In conclusion, in this study, the authors successfully demonstrated that (1) P-gp is functional in the skin, both in vivo and ex vivo, and that the direction of its transport is absorptive, in accordance with the findings of Hashimoto et al., 2017 [39
]; (2) the freezing of the excised skin samples, however, impairs the P-gp function and increases tissue permeability; therefore, frozen tissues are not recommended for use in transporter studies; (3) it was earlier reported that the thickness and physicochemical properties of skin change with age; this study contributed to these data by providing results on the maintained P-gp function also in aged skins; (4) the inhibitory effect of PSC-833 on the absorption of both ERY and QND in the dermal barrier was shown ex vivo in diffusion cells, and also in a dynamic skin-on-a-chip device. The same tendency can be seen in vivo, but in this multifactorial environment, the effect is not as significant as it is ex vivo; (5) the utilization is described of a new skin-on-a-chip microfluidic device for the investigation of skin penetration and transporter interactions at the dermal barrier.

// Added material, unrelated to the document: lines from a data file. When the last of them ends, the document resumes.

Lemma demo_chain_ok (p : list (list Z)) :
  bool_decide (chain_ok p /\ Forall bytes p) = true -> chain_ok p /\ Forall bytes p.
Proof. apply bool_decide_eq_true_1. Qed.
Lemma received_run : rtc step boot_sys received_sys.
Proof.
  eapply rtc_l; [apply (step_event (EvSetCRC (CRC32_Calculate [1; 2; 3]))); split; [apply CRC32_range|split; discriminate]|].
  eapply rtc_l; [apply (step_event EvStart); exact I|].
  eapply rtc_l; [apply (step_event (EvAccept 7)); exact I|].
  eapply rtc_l; [apply (step_event (EvData 7 [[0x4F; 0x54; 0x41; 0; 3; 0; 0; 0]; [1; 2; 3]]));
    apply demo_chain_ok; vm_compute; reflexivity|].
  apply rtc_once, (step_event (EvClose 7)). exact I.
Qed.
Lemma asking_run : rtc waits (OTA_Poll received_sys).2 asking_sys.
Proof.
  apply rtc_once. split; [|vm_compute; reflexivity].
  apply (step_event (EvData 7 [[9]])). apply demo_chain_ok. vm_compute. reflexivity.
Qed.
Lemma asking_counts : ota_received (ota asking_sys) = 4 /\ ota_received (ota received_sys) = 3 /\
  ota_crc_expected (ota received_sys) = CRC32_Calculate [1; 2; 3].
Proof. vm_compute. done. Qed.


Lemma confirm_accepts_data_witness :
  wp (ota_recv_cb (TcpApi0:=closing_tcp) 7 (Some [[9]])) (fun _ s' =>
    ota_state (ota s') = OTA_STATE_CONFIRM /\ ota_received (ota s') = 3 + 1) (confirm_sys []).
Proof.
  apply (confirm_accepts_data (TcpApi0:=closing_tcp) 7 [9] (confirm_sys []));
    [reflexivity|reflexivity|cbn; lia|cbn; lia|cbn; unfold OTA_BUF_SIZE; lia].
Defined.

The water content and physicochemical properties of the excised skins may have an influence on drug permeability. In this study, this question was not the focus. However, our future plan is to perform a physicochemical characterization and comparison of different skin samples by measurement of transepithelial water loss (TEWL), pH and sebum at the skin surface. Furthermore, the interaction between systemic and topical drugs should be tested in vivo, and human reconstructed, full-thickness skins should also be investigated and integrated into microfluidic devices to assess their utility in in vitro dermal barrier experiments.